Several of the papers document the disciplining and work that come with managing the ‘everyday’ financialisation of housing, as households have to signal financial responsibility and maintain reliability as ‘good’ borrowers (Bhagat, Citation2021; Phillips, Citation2021; Shelby, Citation2021). Their work of managing finance is not necessarily bound up directly with embeddedness in global markets, but with ‘shifting financial responsibility for urban upgrading to poor communities and by creating mechanisms through which poor populations must monitor and manage themselves’, which includes ‘formalising social units’ and ‘mutual monitoring and auditing’ (Shelby, Citation2021, p. 507). Shelby’s study of the Baan Mankong model is illustrative, documenting how much management and monitoring work falls on community organisations. This labour is unevenly divided, particularly in terms of gender, requiring educated leaders, regular community meetings, and considerable diligence. As organic community relationships become repurposed towards ensuring financial responsibility, the risk is that the community ties which made the model possible may become victims of its success. This constitutes another ambivalent insight which debates about community-led housing models in the global North and South can take onboard. Yet, households are quite aware of the various financial and social risks and responsibilities folded into housing microfinance and are often reluctant to take them (Lehner & Gerscovich, Citation2021; Shelby, Citation2021).

Experimentation

Finally, the papers collectively reveal how housing microfinance is a site of ongoing experimentation. This arguably reflects the experimental and contested nature of financialisation itself, as expansions of the ‘frontier of financial accumulation’ (Mader, Citation2015, p. 27) are continually imagined, attempted, and subsequently either cemented or abandoned. In some respects, experimentation is a political choice, as with Bhagat (p. 490) suggesting that governments and intergovernmental bodies have ‘dragged and dropped’ financial strategies onto target populations in Kenya despite their uncertain effectiveness; or Phillips (p. 560) documenting how houses and housing needs in Detroit became an ‘incubator’ and ‘petri dish’ for new financing models; or Lehner and Gerscovich (p. 607) suggesting cities are becoming ‘laboratories for housing (micro)finance’. Experimentation also reflects housing finance recipes meeting impediments on the ground, and being implemented on shifting political and legal terrains, as with Grubbauer and Escobar’s case of re-negotiated housing policy agendas and corresponding housing microfinance shifts in Mexico. It reflects different actor coalitions and new intermediaries coming together and seeking compromises; as with housing activists encountering for-profit firms in Mexico (Grubbauer & Escobar, Citation2021); local associations, state bureaucracies and the private sector negotiating in Buenos Aires (Lehner & Gerscovich, Citation2021); and local government working with philanthropic actors and financial institutions in Detroit (Phillips, Citation2021).

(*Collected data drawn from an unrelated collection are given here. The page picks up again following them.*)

(** [framework.FieldData] as a callback sees it: [Raw] holds the supplied
    fields, already converted to the Go type of their schema entry
    ([string], [bool], [int]; a duration is an [int] of seconds). *)
Record FieldData : Type := mkFieldData {
  Raw : gmap string Value;
  Schema : gmap string FieldSchema
}.

Definition Zero (t : FieldType) : Value :=
  match t with
  | TypeString | TypeLowerCaseString => VString ""
  | TypeBool => VBool false
  | TypeInt | TypeDurationSecond => VInt 0
  end.

Definition DefaultOrZero (s : FieldSchema) : Value :=
  match Default s with
  | Some v => v
  | None => Zero (Type_ s)
  end.

(** [d.GetOk(k)]: the value and whether it was supplied. *)
Definition GetOk (d : FieldData) (k : string) : option Value :=
  match Schema d !! k with
  | None => None
  | Some _ => Raw d !! k
  end.

(** [d.Get(k)]: the value, or the schema default, or the zero value;
    panics on a field that is not in the schema. *)
Definition Get (d : FieldData) (k : string) : Outcome Value :=
  match Schema d !! k with
  | None => Panic ("field " +:+ k +:+ " not in the schema")
  | Some s =>
      match Raw d !! k with
      | Some v => Ret v
      | None => Ret (DefaultOrZero s)
      end
  end.

Definition GetDefaultOrZero (d : FieldData) (k : string) : Outcome Value :=
  match Schema d !! k with
  | None => Panic ("field " +:+ k +:+ " not in the schema")
  | Some s => Ret (DefaultOrZero s)
  end.

Definition has_type (t : FieldType) (v : Value) : bool :=
  match t, v with
  | (TypeString | TypeLowerCaseString), VString _ => true
  | TypeBool, VBool _ => true
  | (TypeInt | TypeDurationSecond), VInt _ => true
  | _, _ => false
  end.

(** What the framework has checked before a callback runs: every
    supplied field that the schema knows has the schema's type. *)
Definition Validate (d : FieldData) : bool :=
  forallb (fun kv =>
             match Schema d !! kv.1 with
             | None => true
             | Some s => has_type (Type_ s) kv.2
             end)
          (map_to_list (Raw d)).

End framework.

(** ** [github.com/Telmate/proxmox-api-go/proxmox]

    The client library, as far as the package uses it: the client record
    and the three requests that go to the cluster.  What the cluster
    answers is left to the environment of the backend. *)

Module pxapi.

(** A client is what [NewClient] was given plus the API token installed
    by [SetAPIToken]. *)
Record Client : Type := mkClient {
  ApiUrl : string;
  HTTPHeaders : string;
  InsecureSkipVerify : bool;
  ProxyServer : string;
  TaskTimeout : Z;
  APIToken : option (string * string)
}.

Record UserID : Type := mkUserID { Name : string; Realm : string }.

Record ApiToken : Type := mkApiToken {
  TokenId : string;
  Comment : string;
  Expire : Z;
  Privsep : bool
}.

(** The requests that reach the Proxmox cluster. *)
Inductive Call : Type :=
| NewConfigUserFromApi (c : Client) (u : UserID)
| CreateApiToken (c : Client) (u : UserID) (t : ApiToken)
| DeleteApiToken (c : Client) (u : UserID) (t : ApiToken).

Inductive Reply : Type :=
| Ok (body : string)
| Err (msg : string).

Definition is_DeleteApiToken (c : Call) : bool :=
  match c with
  | DeleteApiToken _ _ _ => true
  | _ => false
  end.
(** The block of a connector without a flatten function of its own is the
    one shared map. *)
Lemma shared_block (cpp : ConnectorProfileProperties) (k : string) :
  In k sharedKeys ->
  In k (presentKeys cpp) ->
  blockOf (flattenConnectorProfileProperties cpp) !! k
  = Some (VList [VMap (sharedInstanceMap cpp)]).
Proof.
  intros Hshared Hpresent.
  unfold presentKeys in Hpresent. rewrite !in_app_iff, !in_keyWhen in Hpresent.
  unfold flattenConnectorProfileProperties. cbn [blockOf].
  generalize (sharedInstanceMap cpp). intros m.
  unfold sharedKeys in Hshared. cbn [In] in Hshared.
  repeat (destruct Hshared as [<-|Hshared];
          [lookup_chain;
           repeat (destruct Hpresent as [[Hset Hkey]|Hpresent]; try discriminate Hkey);
           try (destruct Hpresent as [Hset Hkey]; try discriminate Hkey);
           destruct Hset as [x ->]; reflexivity|]).
  destruct Hshared.
Qed.

(** X12. [flattenConnectorProfileProperties] returns one map whose keys are
    exactly the connectors whose member of the properties is set: no block
    is made up and no set connector is left out. *)
Theorem flattened_blocks_are_the_set_connectors (cpp : ConnectorProfileProperties)
    (k : string) :
  is_Some (blockOf (flattenConnectorProfileProperties cpp) !! k) <-> In k (presentKeys cpp).
Proof.
  unfold flattenConnectorProfileProperties, presentKeys. cbn [blockOf].
  rewrite !is_Some_setWhen, !in_app_iff, lookup_empty.
  split; [|tauto]. intros H.
  repeat (destruct H as [H|H]; [tauto|]). destruct H as [x Hx]. discriminate.
Qed.

(** X13. The connectors without a flatten function of their own share one
    map: every such block that is present holds the same map, and that map
    holds the instance URL of the last connector, in the order of the
    writes, that has one, whichever connector the block belongs to. *)
Theorem shared_blocks_show_the_last_instance_url (cpp : ConnectorProfileProperties)
    (k : string) :
  In k sharedKeys ->
  In k (presentKeys cpp) ->
  blockOf (flattenConnectorProfileProperties cpp) !! k
  = Some (VList [VMap (instanceMap (lastWrite (instanceUrlWrites cpp) None))]).
Proof.
  intros Hshared Hpresent.
  rewrite (shared_block cpp k Hshared Hpresent).
  unfold sharedInstanceMap, instanceUrlWrites.
  change (∅ : gmap string any) with (instanceMap None).
  do 4 f_equal.
  exact (instance_writes
           [Datadog cpp; Dynatrace cpp; InforNexus cpp; Marketo cpp;
            ServiceNow cpp; Slack cpp; Veeva cpp; Zendesk cpp] None).
Qed.

Lemma shared_blocks_show_the_last_instance_url_witness :
  blockOf (flattenConnectorProfileProperties AppFlowSamples.mixedProperties) !! "amplitude"
  = Some (VList [VMap {[ "instance_url" := VString "https://zendesk.example" ]}])
  /\ blockOf (flattenConnectorProfileProperties AppFlowSamples.mixedProperties) !! "datadog"
     = Some (VList [VMap {[ "instance_url" := VString "https://zendesk.example" ]}]).
Proof.
  split.
  - apply (shared_blocks_show_the_last_instance_url AppFlowSamples.mixedProperties "amplitude");
      simpl; tauto.
  - apply (shared_blocks_show_the_last_instance_url AppFlowSamples.mixedProperties "datadog");
      simpl; tauto.
Defined.

(** *** Expand functions *)

Lemma assertString_cases (m : gmap string any) (key : string) :
  (exists s, m !! key = Some (VString s) /\ assertString m key = Returned s)
  \/ (~ holdsString m key /\ assertString m key = Panicked).
Proof.
  unfold assertString, holdsString.
  destruct (m !! key) as [[]|]; try (right; split; [intros [s Hs]; discriminate | reflexivity]).
  left. eauto.
Qed.

Lemma assertString_holds (m : gmap string any) (key s : string) :
  m !! key = Some (VString s) -> assertString m key = Returned s.
Proof. unfold assertString. now intros ->. Qed.

Lemma nonEmptyString_missingOrNonEmpty (m : gmap string any) (key : string) :
  missingOrNonEmpty m key ->
  m !! key = VString <$> nonEmptyString m key.
Proof.
  unfold nonEmptyString. intros [Hnone | (s & Hs & Hsome)].
  - now rewrite Hnone.
  - rewrite Hsome. apply String.eqb_neq in Hs. now rewrite Hs.
Qed.

Lemma lookup_setWhen_string (p : option string) (key k : string) (m : gmap string any) :
  setWhen p key VString m !! k
  = if decide (key = k)
    then match p with Some s => Some (VString s) | None => m !! k end
    else m !! k.
Proof.
  case_decide as Hk.
  - subst k. apply lookup_setWhen_eq.
  - now apply lookup_setWhen_ne.
Qed.

Ltac lookup_any :=
  repeat (rewrite lookup_insert || rewrite lookup_setWhen_string); rewrite lookup_empty.

(** X14. What an instance URL connector sends is what is read back: when
    the expand function of one of the eight connectors returns on a block,
    and the properties hold its result with no other of the eight set, the
    flattened block of that connector is the map with the configured
    instance URL and nothing else. *)
Theorem instance_url_round_trip (key : string)
    (expandProperties : gmap string any -> Result InstanceProperties.t)
    (member : ConnectorProfileProperties -> option InstanceProperties.t)
    (m : gmap string any) (p : InstanceProperties.t) (cpp : ConnectorProfileProperties) :
  In (key, expandProperties, member) instanceConnectors ->
  expandProperties m = Returned p ->
  member cpp = Some p ->
  (forall key' expandProperties' member',
      In (key', expandProperties', member') instanceConnectors ->
      key' <> key -> member' cpp = None) ->
  exists url,
    m !! "instance_url" = Some (VString url)
    /\ blockOf (flattenConnectorProfileProperties cpp) !! key
       = Some (VList [VMap {[ "instance_url" := VString url ]}]).
Proof.
  intros Hin Hexpand Hmember Hothers.
  assert (exists url, m !! "instance_url" = Some (VString url)
                      /\ p = InstanceProperties.mk (Some url)) as (url & Hurl & ->).
  { unfold instanceConnectors in Hin. cbn [In] in Hin.
    destruct (assertString_cases m "instance_url") as [(url & Hurl & Hs) | (_ & Hs)];
      repeat (destruct Hin as [Hin|Hin];
              [injection Hin as <- <- <-; revert Hexpand;
               unfold expandDatadogConnectorProfileProperties,
                 expandDynatraceConnectorProfileProperties,
                 expandInforNexusConnectorProfileProperties,
                 expandMarketoConnectorProfileProperties,
                 expandServiceNowConnectorProfileProperties,
                 expandSlackConnectorProfileProperties,
                 expandVeevaConnectorProfileProperties,
                 expandZendeskConnectorProfileProperties;
               rewrite Hs; cbn; intros Hexpand;
               try discriminate; injection Hexpand as <-; eauto|]);
      destruct Hin. }
  exists url. split; [exact Hurl|].
  assert (Hlast : lastWrite (instanceUrlWrites cpp) None = Some url).
  { pose proof (Hothers _ _ _ (or_introl eq_refl)) as H1.
    pose proof (Hothers _ _ _ (or_intror (or_introl eq_refl))) as H2.
    pose proof (Hothers _ _ _ (or_intror (or_intror (or_introl eq_refl)))) as H3.
    pose proof (Hothers _ _ _ (or_intror (or_intror (or_intror (or_introl eq_refl))))) as H4.
    pose proof (Hothers _ _ _
                  (or_intror (or_intror (or_intror (or_intror (or_introl eq_refl)))))) as H5.
    pose proof (Hothers _ _ _
                  (or_intror (or_intror (or_intror (or_intror
                     (or_intror (or_introl eq_refl))))))) as H6.
    pose proof (Hothers _ _ _
                  (or_intror (or_intror (or_intror (or_intror
                     (or_intror (or_intror (or_introl eq_refl)))))))) as H7.
    pose proof (Hothers _ _ _
                  (or_intror (or_intror (or_intror (or_intror
                     (or_intror (or_intror (or_intror (or_introl eq_refl))))))))) as H8.
    unfold instanceConnectors in Hin. cbn [In] in Hin.
    unfold instanceUrlWrites.
    repeat (destruct Hin as [Hin|Hin];
            [injection Hin as <- <- <-; rewrite Hmember;
             rewrite ?H1, ?H2, ?H3, ?H4, ?H5, ?H6, ?H7, ?H8 by discriminate;
             reflexivity|]).
    destruct Hin. }
  rewrite shared_block.
  - rewrite sharedInstanceMap_last, Hlast. reflexivity.
  - unfold instanceConnectors in Hin. cbn [In] in Hin. unfold sharedKeys. cbn [In].
    repeat (destruct Hin as [Hin|Hin]; [injection Hin as <- _ _; tauto|]). destruct Hin.
  - unfold presentKeys. rewrite !in_app_iff, !in_keyWhen.
    unfold instanceConnectors in Hin. cbn [In] in Hin.
    repeat (destruct Hin as [Hin|Hin];
            [injection Hin as <- <- <-; rewrite Hmember; intuition eauto|]).
    destruct Hin.
Qed.
Lemma Validate_noop_witness :
  Validate_all [(PyObject "record", PyStr "INP");
                (PyObject "record", PyStr "OUT")]
    (mkConstArray [PyStr "A"])
  = Return (tt, mkConstArray [PyStr "A"]).
Proof.
  exact (proj1 (Validate_noop [PyStr "A"] (mkConstArray [PyStr "A"])
                  [(PyObject "record", PyStr "INP");
                   (PyObject "record", PyStr "OUT")] eq_refl)).
Defined.

Lemma constructed_immutable_witness :
  exists rs,
    run_calls (H := Sample.collaborators)
      [call_Validate (PyObject "record") (PyStr "INP");
       call_FormatDb (PyObject "record") (PyStr "INP");
       call_repr]
      (mkConstArray [PyInt 1; PyInt 2])
    = Return (rs, mkConstArray [PyInt 1; PyInt 2]).
Proof.
  exact (proj1 (constructed_immutable (H := Sample.collaborators)
                  [PyInt 1; PyInt 2] (mkConstArray [PyInt 1; PyInt 2])
                  [call_Validate (PyObject "record") (PyStr "INP");
                   call_FormatDb (PyObject "record") (PyStr "INP");
                   call_repr] eq_refl)).
Defined.

Lemma FormatDb_ignores_context_witness :
  FormatDb (H := Sample.collaborators) (PyObject "record") (PyStr "INP")
    (mkConstArray [PyStr "A"])
  = FormatDb (H := Sample.collaborators) (PyObject "other") (PyStr "OUT")
      (mkConstArray [PyStr "A"]).
Proof.
  exact (proj1 (FormatDb_ignores_context (H := Sample.collaborators)
                  [PyStr "A"] (mkConstArray [PyStr "A"])
                  (PyObject "record") (PyStr "INP")
                  (PyObject "other") (PyStr "OUT") eq_refl)).
Defined.

(** The caller's list is emptied after construction; the output is that
    of the three integers given at construction. *)
Lemma constructor_copies_witness :
  let σ : gmap positive (list pyobj) :=
    {[ 1%positive := [PyInt 1; PyInt 2; PyInt 3] ]} in
  let self := Heap.mkConstArray (fresh (dom σ)) in
  let σ1 := <[fresh (dom σ) := [PyInt 1; PyInt 2; PyInt 3]]> σ in
  Heap.__init__ 1%positive σ = Some (Return self, σ1) /\
  Heap.mutate 1%positive (fun _ => []) σ1 !! 1%positive = Some [] /\
  fst <$> Heap.FormatDb (H := Sample.collaborators) self
            (PyObject "record") (PyStr "INP")
            (Heap.mutate 1%positive (fun _ => []) σ1)
  = Some "[1,2,3]".
Proof.
  intros σ self σ1.
  assert (Hinit : Heap.__init__ 1%positive σ = Some (Return self, σ1))
    by (vm_compute; reflexivity).
  split; [exact Hinit|]. split; [vm_compute; reflexivity|].
  destruct (constructor_copies (H := Sample.collaborators)
              1%positive σ σ1 self (fun _ => [])
              (PyObject "record") (PyStr "INP") Hinit)
    as (items & Hraw & _ & _ & _ & _ & _ & Hfmt).
  rewrite Hfmt. vm_compute in Hraw. injection Hraw as <-. reflexivity.
Defined.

The scope of experimentation points, positively, to the pragmatism and creativity different actors bring to the challenge of reconciling social goals with financial imperatives in housing. However, critically, it also reveals a landscape littered with failed or abandoned strategies, which seem to lead to ever-more experimentation, which in turn may stand in the way of consolidation, longer-term sustainability, scaling up and learning across projects, and which may keep marginal populations in a continual state of being experimented-on.

Disclosure statement

No potential conflict of interest was reported by the authors.

Notes

1 ‘Critical Perspectives on Housing Microfinance’, International Workshop, 29-30 November 2018, HafenCity University Hamburg (HCU).